Friday, July 30, 2004

The European market has lost its luster for Bill Feldman.

The president of Hord Crystal has seen his company’s jewelry exports fade since March, when the European Union began punishing the United States for illegal export subsidies.

“Having an additional duty on any shipment, it has put our business at a standstill. We’ve lost it,” said Mr. Feldman, whose Pawtucket, R.I., firm manufactures rhinestone chains and other products studded with the sparkly ornaments.



EU sanctions began at 5 percent March 1. They have risen a percentage point each month, to 10 percent tomorrow and probably 11 percent Sept. 1 — a projected $36.5 million tax on U.S. exporters.

Europe in 2002 threatened as much as $4 billion in sanctions, after the World Trade Organization made a final ruling against the export subsidies. Instead of crushing U.S. exporters with the full amount, which would have hurt European consumers and many European companies that rely on American manufactures, the bloc targeted hundreds of products that make up a relatively small percent of its imports.
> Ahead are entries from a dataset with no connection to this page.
(** * GPIO drivers for the ESP32: a shallow embedding of [gpio_drivers.c]

    The driver is a thin layer over the vendor GPIO primitives.  The
    embedding keeps the C structure: a [gpio_t] object living at an
    address, the two file-level statics [isr_service_installed] and
    [s_gpio_instance], and every driver function as a computation over
    that state.  The vendor primitives are an interface ([Backend]); each
    call to one of them is recorded, with its result, in a chronological
    trace, next to the log lines the driver prints. *)

From Stdlib Require Import ZArith List String Bool Lia.
From stdpp Require Import base option gmap.
Import ListNotations.

Local Open Scope Z_scope.

(** ** Platform types used by the driver *)

Definition esp_err_t := Z.
Definition ESP_OK : esp_err_t := 0.
Definition ESP_ERR_INVALID_ARG : esp_err_t := 258.
Definition ESP_ERR_INVALID_STATE : esp_err_t := 259.

(** [gpio_pinout_t]: the enumerators are GPIO numbers; only the ones the
    development names are listed. *)
Definition gpio_pinout_t := Z.
Definition BUILTIN_LED : gpio_pinout_t := 2.
Definition D4 : gpio_pinout_t := 4.
Definition D5 : gpio_pinout_t := 5.
Definition D34 : gpio_pinout_t := 34.

(** [gpio_state_t] is a C enum, that is an integer; [gpio_read] stores in
    it whatever the level read returns. *)
Definition gpio_state_t := Z.
Definition GPIO_STATE_LOW : gpio_state_t := 0.
Definition GPIO_STATE_HIGH : gpio_state_t := 1.

Inductive gpio_mode_t :=
| GPIO_MODE_DISABLE
| GPIO_MODE_INPUT
| GPIO_MODE_OUTPUT
| GPIO_MODE_OUTPUT_OD
| GPIO_MODE_INPUT_OUTPUT_OD
| GPIO_MODE_INPUT_OUTPUT.

Inductive gpio_pullup_t := GPIO_PULLUP_DISABLE | GPIO_PULLUP_ENABLE.
Inductive gpio_pulldown_t := GPIO_PULLDOWN_DISABLE | GPIO_PULLDOWN_ENABLE.

Inductive gpio_int_type_t :=
| GPIO_INTR_DISABLE
| GPIO_INTR_POSEDGE
| GPIO_INTR_NEGEDGE
| GPIO_INTR_ANYEDGE
| GPIO_INTR_LOW_LEVEL
| GPIO_INTR_HIGH_LEVEL.

Record gpio_config_t := mk_gpio_config {
  pin_bit_mask : Z;
  mode : gpio_mode_t;
  pull_up_en : gpio_pullup_t;
  pull_down_en : gpio_pulldown_t;
  intr_type : gpio_int_type_t
}.

(** Code addresses: the three driver functions whose address the source
    takes, user functions (interrupt handlers), and the null pointer. *)
Inductive funptr :=
| fn_null
| fn_gpio_read
| fn_gpio_write
| fn_gpio_toggle
| fn_user (id : Z).

Definition is_null_fn (f : funptr) : bool :=
  match f with fn_null => true | _ => false end.

(** Data addresses ([gpio_t *], [void *]); [NULL] is 0. *)
Definition ptr := Z.
Definition NULL : ptr := 0.

(** [struct gpio], field for field. *)
Record gpio_t := mk_gpio {
  next : ptr;
  pin : gpio_pinout_t;
  _act_state : gpio_state_t;
  _config : gpio_config_t;
  _mode : gpio_mode_t;
  isr_handler : funptr;
  isr_handler_arg : ptr;
  init : funptr;
  set_state : funptr;
  get_state : funptr;
  toggle : funptr
}.

Definition with_get_state (f : funptr) (g : gpio_t) : gpio_t :=
  mk_gpio (next g) (pin g) (_act_state g) (_config g) (_mode g)
          (isr_handler g) (isr_handler_arg g) (init g) (set_state g) f (toggle g).

Definition with_set_state (f : funptr) (g : gpio_t) : gpio_t :=
  mk_gpio (next g) (pin g) (_act_state g) (_config g) (_mode g)
          (isr_handler g) (isr_handler_arg g) (init g) f (get_state g) (toggle g).

(** ** What the driver does to the outside: backend calls and log lines *)

Inductive backend_call :=
| Call_gpio_config (io_conf : gpio_config_t)
| Call_gpio_isr_handler_add (p : gpio_pinout_t) (h : funptr) (arg : ptr)
| Call_gpio_set_level (p : gpio_pinout_t) (level : Z)
| Call_gpio_get_level (p : gpio_pinout_t)
| Call_gpio_install_isr_service (flags : Z)
| Call_gpio_intr_disable (p : gpio_pinout_t)
| Call_gpio_intr_enable (p : gpio_pinout_t).

Inductive log_level := LOG_ERROR | LOG_INFO.

Inductive event :=
| Ev_call (c : backend_call) (ret : Z)
| Ev_log (lvl : log_level) (fmt : string) (args : list Z).

Definition is_install (e : event) : bool :=
  match e with
  | Ev_call (Call_gpio_install_isr_service _) _ => true
  | _ => false
  end.

(** The mode-specific calls of a configuration: pin setup, handler
    registration, level write. *)
Definition is_pin_setup (e : event) : bool :=
  match e with
  | Ev_call (Call_gpio_config _) _
  | Ev_call (Call_gpio_isr_handler_add _ _ _) _
  | Ev_call (Call_gpio_set_level _ _) _ => true
  | _ => false
  end.

Definition is_handler_add (e : event) : bool :=
  match e with
  | Ev_call (Call_gpio_isr_handler_add _ _ _) _ => true
  | _ => false
  end.

Definition install_calls (t : list event) : nat := List.length (List.filter is_install t).

(** ** The platform GPIO backend

    The vendor primitives the driver calls, over an abstract hardware
    state.  Every primitive but the level read returns a status code. *)
Record Backend := mk_backend {
  hw_t : Type;
  be_gpio_config : gpio_config_t -> hw_t -> esp_err_t * hw_t;
  be_gpio_isr_handler_add : gpio_pinout_t -> funptr -> ptr -> hw_t -> esp_err_t * hw_t;
  be_gpio_set_level : gpio_pinout_t -> Z -> hw_t -> esp_err_t * hw_t;
  be_gpio_get_level : gpio_pinout_t -> hw_t -> Z;
  be_gpio_install_isr_service : Z -> hw_t -> esp_err_t * hw_t;
  be_gpio_intr_disable : gpio_pinout_t -> hw_t -> esp_err_t * hw_t;
  be_gpio_intr_enable : gpio_pinout_t -> hw_t -> esp_err_t * hw_t
}.

(** ** Program state and the computation type *)

Section Driver.

Variable be : Backend.

Record world := mk_world {
  hw : hw_t be;
  trace : list event;
  isr_service_installed : bool;
  s_gpio_instance : ptr;
  objs : gmap Z gpio_t
}.

Definition set_hw (h : hw_t be) (w : world) : world :=
  mk_world h (trace w) (isr_service_installed w) (s_gpio_instance w) (objs w).
Definition emit (e : event) (w : world) : world :=
  mk_world (hw w) (trace w ++ [e]) (isr_service_installed w) (s_gpio_instance w) (objs w).
Definition set_installed (b : bool) (w : world) : world :=
  mk_world (hw w) (trace w) b (s_gpio_instance w) (objs w).
Definition set_instance (p : ptr) (w : world) : world :=
  mk_world (hw w) (trace w) (isr_service_installed w) p (objs w).
Definition set_obj (p : ptr) (g : gpio_t) (w : world) : world :=
  mk_world (hw w) (trace w) (isr_service_installed w) (s_gpio_instance w) (<[p:=g]> (objs w)).

(** A call either returns, or the program is aborted ([ESP_ERROR_CHECK] on
    a failed status), or it has no defined behaviour (access through a
    pointer to no object, shift by a count outside the operand's width). *)
Inductive outcome (A : Type) :=
| Done (a : A) (w : world)
| Aborted (w : world)
| Fault.
Arguments Done {A} a w.
Arguments Aborted {A} w.
Arguments Fault {A}.

Definition M (A : Type) := world -> outcome A.

Definition ret {A} (a : A) : M A := fun w => Done a w.
Definition bind {A B} (m : M A) (k : A -> M B) : M B :=
  fun w => match m w with
           | Done a w' => k a w'
           | Aborted w' => Aborted w'
           | Fault => Fault
           end.

Notation "x <- m ;; k" := (bind m (fun x => k))
  (at level 100, m at next level, right associativity).
Notation "m ;;; k" := (bind m (fun _ => k))
  (at level 100, right associativity).

Definition final_world {A} (o : outcome A) : option world :=
  match o with
  | Done _ w => Some w
  | Aborted w => Some w
  | Fault => None
  end.

(** Memory access through a [gpio_t *]. *)
Definition load (p : ptr) : M gpio_t :=
  fun w => match objs w !! p with
           | Some g => Done g w
           | None => Fault
           end.

Definition store (p : ptr) (f : gpio_t -> gpio_t) : M unit :=
  fun w => match objs w !! p with
           | Some g => Done tt (set_obj p (f g) w)
           | None => Fault
           end.

(** A status-returning backend primitive: run it on the hardware, record
    the call with its result. *)
Definition call (c : backend_call) (f : hw_t be -> esp_err_t * hw_t be) : M esp_err_t :=
  fun w => let '(r, h) := f (hw w) in Done r (emit (Ev_call c r) (set_hw h w)).

Definition gpio_config (io_conf : gpio_config_t) : M esp_err_t :=
  call (Call_gpio_config io_conf) (be_gpio_config be io_conf).
Definition gpio_isr_handler_add (p : gpio_pinout_t) (h : funptr) (arg : ptr) : M esp_err_t :=
  call (Call_gpio_isr_handler_add p h arg) (be_gpio_isr_handler_add be p h arg).
Definition gpio_set_level (p : gpio_pinout_t) (level : Z) : M esp_err_t :=
  call (Call_gpio_set_level p level) (be_gpio_set_level be p level).
Definition gpio_get_level (p : gpio_pinout_t) : M Z :=
  fun w => let v := be_gpio_get_level be p (hw w) in
           Done v (emit (Ev_call (Call_gpio_get_level p) v) w).
Definition gpio_install_isr_service (flags : Z) : M esp_err_t :=
  call (Call_gpio_install_isr_service flags) (be_gpio_install_isr_service be flags).
Definition gpio_intr_disable (p : gpio_pinout_t) : M esp_err_t :=
  call (Call_gpio_intr_disable p) (be_gpio_intr_disable be p).
Definition gpio_intr_enable (p : gpio_pinout_t) : M esp_err_t :=
  call (Call_gpio_intr_enable p) (be_gpio_intr_enable be p).

(** [ESP_ERROR_CHECK(x)]: abort the program unless [x] is [ESP_OK] (the
    macro as it is when assertions are compiled in, the default). *)
Definition ESP_ERROR_CHECK (x : M esp_err_t) : M unit :=
  fun w => match x w with
           | Done r w' => if r =? ESP_OK then Done tt w' else Aborted w'
           | Aborted w' => Aborted w'
           | Fault => Fault
           end.

Definition ESP_LOGI (fmt : string) (args : list Z) : M unit :=
  fun w => Done tt (emit (Ev_log LOG_INFO fmt args) w).
Definition ESP_LOGE (fmt : string) (args : list Z) : M unit :=
  fun w => Done tt (emit (Ev_log LOG_ERROR fmt args) w).

(** [1ULL << n]: defined for [0 <= n < 64] only. *)
Definition shl_1ULL (n : Z) : M Z :=
  fun w => if (0 <=? n) && (n <? 64) then Done (Z.shiftl 1 n) w else Fault.

Definition uint8_cast (z : Z) : Z := z mod 256.
Definition uint32_cast (z : Z) : Z := z mod 4294967296.

(** ** The driver *)

Definition GPIO_ISR_SERVICE_DEFAULT_FLAGS : Z := 0.

Definition output_config (mask : Z) : gpio_config_t :=
  mk_gpio_config mask GPIO_MODE_OUTPUT GPIO_PULLUP_DISABLE GPIO_PULLDOWN_DISABLE
                 GPIO_INTR_DISABLE.

Definition input_config (mask : Z) : gpio_config_t :=
  mk_gpio_config mask GPIO_MODE_INPUT GPIO_PULLUP_ENABLE GPIO_PULLDOWN_DISABLE
                 GPIO_INTR_NEGEDGE.

Definition gpio_set_config_output (p : gpio_pinout_t) : M esp_err_t :=
  mask <- shl_1ULL p ;;
  ESP_ERROR_CHECK (gpio_config (output_config mask)) ;;;
  ESP_LOGI "Configured pin %d as output" [p] ;;;
  ret ESP_OK.

Definition gpio_set_config_input (p : gpio_pinout_t) (handler : funptr)
    (handler_arg : ptr) : M esp_err_t :=
  mask <- shl_1ULL (uint8_cast p) ;;
  ESP_ERROR_CHECK (gpio_config (input_config mask)) ;;;
  ESP_LOGI "Configured pin %d as input" [p] ;;;
  if is_null_fn handler then ret ESP_OK
  else
    ESP_ERROR_CHECK (gpio_isr_handler_add p handler handler_arg) ;;;
    ESP_LOGI "Configured ISR handler for pin %d" [p] ;;;
    ret ESP_OK.

Definition gpio_write (self : ptr) (state : gpio_state_t) : M esp_err_t :=
  g <- load self ;;
  gpio_set_level (pin g) (uint32_cast state) ;;;
  ret ESP_OK.

Definition gpio_read (self : ptr) : M gpio_state_t :=
  g <- load self ;;
  gpio_get_level (pin g).

Definition gpio_toggle (self : ptr) : M unit :=
  state <- gpio_read self ;;
  gpio_write self (if state =? GPIO_STATE_LOW then GPIO_STATE_HIGH else GPIO_STATE_LOW) ;;;
  ret tt.

Definition get_instance : M ptr := fun w => Done (s_gpio_instance w) w.
Definition get_installed : M bool := fun w => Done (isr_service_installed w) w.
Definition put_instance (p : ptr) : M unit := fun w => Done tt (set_instance p w).
Definition put_installed (b : bool) : M unit := fun w => Done tt (set_installed b w).

Definition gpio_init_impl (self : ptr) : M unit :=
  put_instance self ;;;
  inst <- get_instance ;;
  store inst (with_get_state fn_gpio_read) ;;;
  store inst (with_set_state fn_gpio_write) ;;;
  g <- load inst ;;
  match _mode g with
  | GPIO_MODE_INPUT =>
      gpio_set_config_input (pin g) (isr_handler g) NULL ;;; ret tt
  | GPIO_MODE_OUTPUT =>
      gpio_set_config_output (pin g) ;;;
      gpio_write inst (_act_state g) ;;;
      ret tt
  | _ => ESP_LOGE "Invalid GPIO mode" []
  end ;;;
  installed <- get_installed ;;
  if negb installed then
    ESP_ERROR_CHECK (gpio_install_isr_service GPIO_ISR_SERVICE_DEFAULT_FLAGS) ;;;
    put_installed true
  else
    ESP_LOGI "ISR service already installed" [].

Definition gpio_disable_isr (self : ptr) : M esp_err_t :=
  g <- load self ;;
  gpio_intr_disable (pin g).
Initially, the House and Senate proposed measures that would roll back the subsidy, worth about $50 billion over 10 years, and replace it with across-the-board corporate-tax cuts.

But to pass the measures, the two houses of Congress created separate bills worth as much as $170 billion in tax cuts and incentives. Energy provisions, a tobacco buyout and breaks for dog-racing tracks, NASCAR, Oldsmobile dealers and other narrow interests were folded in.

Lawmakers left Washington in July without reconciling the measures and are not expected to return until Sept. 7, the soonest they are likely to pick up the contentious measures.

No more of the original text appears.